Hydrogen isotope fractionation during H 2 /CO 2 acetogenesis: hydrogen utilization efficiency and the origin of lipid‐bound hydrogen

Hydrogen metabolism was studied in the anaerobic bacterium, Sporomusa sp. strain DMG 58, by measuring natural abundance levels of deuterium in H 2 , H 2 O, and individual fatty acids during acetogenic growth on H 2 /CO 2 . Four cultures were grown, each in medium with a distinct hydrogen‐isotopic composition (δD‐H 2 O). The δD value of H 2 was quantified in the residual gas exiting the growth chambers and found to decrease concurrently with net H 2 consumption, indicating rapid isotope exchange between H 2 and H 2 O. An isotopic mass balance was used to constrain the efficiency with which H 2 was activated by the cell and the reducing equivalents catabolized, which we term the H 2 utilization efficiency.

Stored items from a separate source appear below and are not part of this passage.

(** With an identification whose tight leptons are veto leptons, a passing
    [Has1Lep::evaluate] saw exactly one veto lepton among the good leptons:
    the tight lepton it wrote out. *)
Lemma Has1Lep_single_veto (w w' : World) (p4s : LorentzVectors) (pdgIDs idxs : Integers) :
  tight_is_veto id ->
  Variables.getVal LorentzVectors "good_lep_p4s" (globals w) = Ok p4s ->
  Variables.getVal Integers "good_lep_pdgIDs" (globals w) = Ok pdgIDs ->
  Variables.getVal Integers "good_lep_idxs" (globals w) = Ok idxs ->
  Z.of_nat (length p4s) < 2 ^ 31 ->
  Leptons.Has1Lep_evaluate id pt eta phi w = Ok (true, w') ->
  ∃ tight_lep_idx lep_pdgID,
    at_ pdgIDs tight_lep_idx = Ok lep_pdgID
    ∧ Arbol.getLeaf Z "lep_pdgID" (arbol w') = Ok lep_pdgID
    ∧ tight_flag id (nt w) pdgIDs idxs tight_lep_idx = true
    ∧ veto_flag id (nt w) pdgIDs idxs tight_lep_idx = true
    ∧ ∀ i, 0 ≤ i < Z.of_nat (length p4s) ->
           veto_flag id (nt w) pdgIDs idxs i = true -> i = tight_lep_idx.
Proof.
  intros Hid Hp4s HpdgIDs Hidxs Hlen Hpass.
  apply Has1Lep_pass_inv in Hpass
    as (p4s' & pdgIDs' & idxs' & nv & ntl & ti & lep_p4 & lep_pdgID & MET & g & a1 & a2 & a3
        & a4 & a5 & Hp4s' & HpdgIDs' & Hidxs' & Hloop & -> & -> & Hlep & Hpdg & Hg & H1 & H2
        & H3 & H4 & HMET & H5 & ->).
  rewrite Hp4s in Hp4s'. injection Hp4s' as <-.
  rewrite HpdgIDs in HpdgIDs'. injection HpdgIDs' as <-.
  rewrite Hidxs in Hidxs'. injection Hidxs' as <-.
  apply count_leptons_spec in Hloop as (Hnv & Hntl & Hti); try lia.
  assert (Hne : List.filter (tight_flag id (nt w) pdgIDs idxs) (indices 0 (length p4s)) ≠ []).
  { intros E. rewrite E in Hntl. simpl in Hntl. lia. }
  destruct (last_with_flag _ _ (-999) Hne) as (Hflag & Hin). rewrite <- Hti in Hflag, Hin.
  assert (Hveto : veto_flag id (nt w) pdgIDs idxs ti = true).
  { revert Hflag. unfold tight_flag, veto_flag.
    destruct (at_ idxs ti) as [lep_i|]; [|discriminate].
    destruct (at_ pdgIDs ti) as [pdg|]; [|discriminate].
    destruct (Hid (nt w) (wrap_int (to_unsigned lep_i))) as (He & Hm).
    destruct (abs_int pdg =? 11).
    - destruct (Leptons.passesTightElecID id (nt w) _) as [[]|]; try discriminate.
      rewrite (He eq_refl). reflexivity.
    - destruct (abs_int pdg =? 13); [|discriminate].
      destruct (Leptons.passesTightMuonID id (nt w) _) as [[]|]; try discriminate.
      rewrite (Hm eq_refl). reflexivity. }
  exists ti, lep_pdgID. split; [exact Hpdg|]. split; [simpl; read_leaf|].
  split; [exact Hflag|]. split; [exact Hveto|].
  intros i Hi Hvi.
  apply (filter_single (veto_flag id (nt w) pdgIDs idxs) (indices 0 (length p4s)));
    try assumption.
  - apply indices_NoDup.
  - lia.
  - apply indices_elem. lia.
Qed.

(** X3: whatever [Has1Lep::evaluate] returns, the event, the options and the
    rows filled so far are as before; a rejection leaves both stores as
    they were, and a pass changes no variable but [lep_p4] and no branch but
    [lep_pdgID], [lep_pt], [lep_eta], [lep_phi] and [LT]. *)
Theorem Has1Lep_frame (w w' : World) (passed : bool) :
  Leptons.Has1Lep_evaluate id pt eta phi w = Ok (passed, w') ->
  nt w' = nt w ∧ cli w' = cli w ∧ Arbol.rows (arbol w') = Arbol.rows (arbol w)
  ∧ (passed = false -> w' = w)
  ∧ (∀ n, n ≠ "lep_p4" -> globals w' !! n = globals w !! n)
  ∧ (∀ n, n ∉ ["lep_pdgID"; "lep_pt"; "lep_eta"; "lep_phi"; "LT"] ->
          Arbol.branches (arbol w') !! n = Arbol.branches (arbol w) !! n).
Proof.
  destruct passed.
  - intros Hpass.
    apply Has1Lep_pass_inv in Hpass
      as (p4s' & pdgIDs & idxs & nv & ntl & ti & lep_p4 & lep_pdgID & MET & g & a1 & a2 & a3
          & a4 & a5 & Hp4s' & HpdgIDs & Hidxs & Hloop & -> & -> & Hlep & Hpdg & Hg & H1 & H2
          & H3 & H4 & HMET & H5 & ->).
    simpl. split; [reflexivity|]. split; [reflexivity|]. split.
    { rewrite (setLeaf_rows _ _ _ _ H5), (setLeaf_rows _ _ _ _ H4), (setLeaf_rows _ _ _ _ H3),
        (setLeaf_rows _ _ _ _ H2), (setLeaf_rows _ _ _ _ H1). reflexivity. }
    split; [discriminate|]. split.
    + intros n Hn. exact (setVal_other _ _ _ _ _ Hg Hn).
    + intros n Hn. rewrite !not_elem_of_cons in Hn. destruct Hn as (N1 & N2 & N3 & N4 & N5 & _).
      rewrite (setLeaf_other _ _ _ _ _ H5 N5), (setLeaf_other _ _ _ _ _ H4 N4),
        (setLeaf_other _ _ _ _ _ H3 N3), (setLeaf_other _ _ _ _ _ H2 N2),
        (setLeaf_other _ _ _ _ _ H1 N1). reflexivity.
  - intros H. unfold Leptons.Has1Lep_evaluate in H.
    apply bind_Ok_inv in H as (p4s & Hp4s & H).
    apply bind_Ok_inv in H as (pdgIDs & HpdgIDs & H).
    apply bind_Ok_inv in H as (idxs & Hidxs & H).
    apply bind_Ok_inv in H as ([[nv ntl] ti] & Hloop & H).
    destruct (negb (ntl =? 1) || negb (nv =? 1)).
    + injection H as <-. repeat split; reflexivity.
    + repeat (apply bind_Ok_inv in H as (? & _ & H)). discriminate.
Qed.

(** X4: [Has1Lep::evaluate] rejects only events that do not have exactly one
    tight and exactly one veto lepton among the good leptons, and a
    rejection writes nothing. *)
Theorem Has1Lep_rejects_unless_one_lepton
    (w w' : World) (p4s : LorentzVectors) (pdgIDs idxs : Integers) :
  Variables.getVal LorentzVectors "good_lep_p4s" (globals w) = Ok p4s ->
  Variables.getVal Integers "good_lep_pdgIDs" (globals w) = Ok pdgIDs ->
  Variables.getVal Integers "good_lep_idxs" (globals w) = Ok idxs ->
  Z.of_nat (length p4s) < 2 ^ 31 ->
  Leptons.Has1Lep_evaluate id pt eta phi w = Ok (false, w') ->
  w' = w
  ∧ (length (List.filter (tight_flag id (nt w) pdgIDs idxs) (indices 0 (length p4s))) ≠ 1%nat
     ∨ length (List.filter (veto_flag id (nt w) pdgIDs idxs) (indices 0 (length p4s)))
       ≠ 1%nat).
Proof.
  intros Hp4s HpdgIDs Hidxs Hlen H. unfold Leptons.Has1Lep_evaluate in H.
  rewrite Hp4s, HpdgIDs, Hidxs in H. simpl in H.
  apply bind_Ok_inv in H as ([[nv ntl] ti] & Hloop & H).
  apply count_leptons_spec in Hloop as (Hnv & Hntl & _); try lia.
  destruct (Z.eqb_spec ntl 1) as [E1|N1]; simpl in H.
  - destruct (Z.eqb_spec nv 1) as [E2|N2]; simpl in H.
    + repeat (apply bind_Ok_inv in H as (? & _ & H)). discriminate.
    + injection H as <-. split; [reflexivity|]. right. lia.
  - injection H as <-. split; [reflexivity|]. left. lia.
Qed.

End Has1Lep_facts.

Results indicate that H 2 utilization efficiency in these cultures is less than 20% during the growth phase, and less than 2% after the growth phase. The gross rate of cellular H 2 activation was similar in the growth phase and afterward. Biomass harvested at the end of each experiment was used to analyse the D/H of individual membrane lipids. Values of δD were highly correlated between lipids and water (δD‐lipids = 0.59 × δD‐water – 381‰; R 2  = 0.995), indicating the source of lipid hydrogen is in isotopic equilibrium with water. Results are consistent with two possibilities: ( i ) water is the sole source of hydrogen to lipids, and the fractionation during biosynthesis is significantly larger than previously observed (α = 0.59), or ( ii ) hydrogen from H 2 is incorporated into lipids, but only after reaching isotopic equilibrium with H 2 O. Fatty acids were strongly depleted in deuterium relative to all other organisms studied thus far, and such large depletions may prove useful as biomarkers for studying H 2 cycling in anoxic environments as well as in the geological record.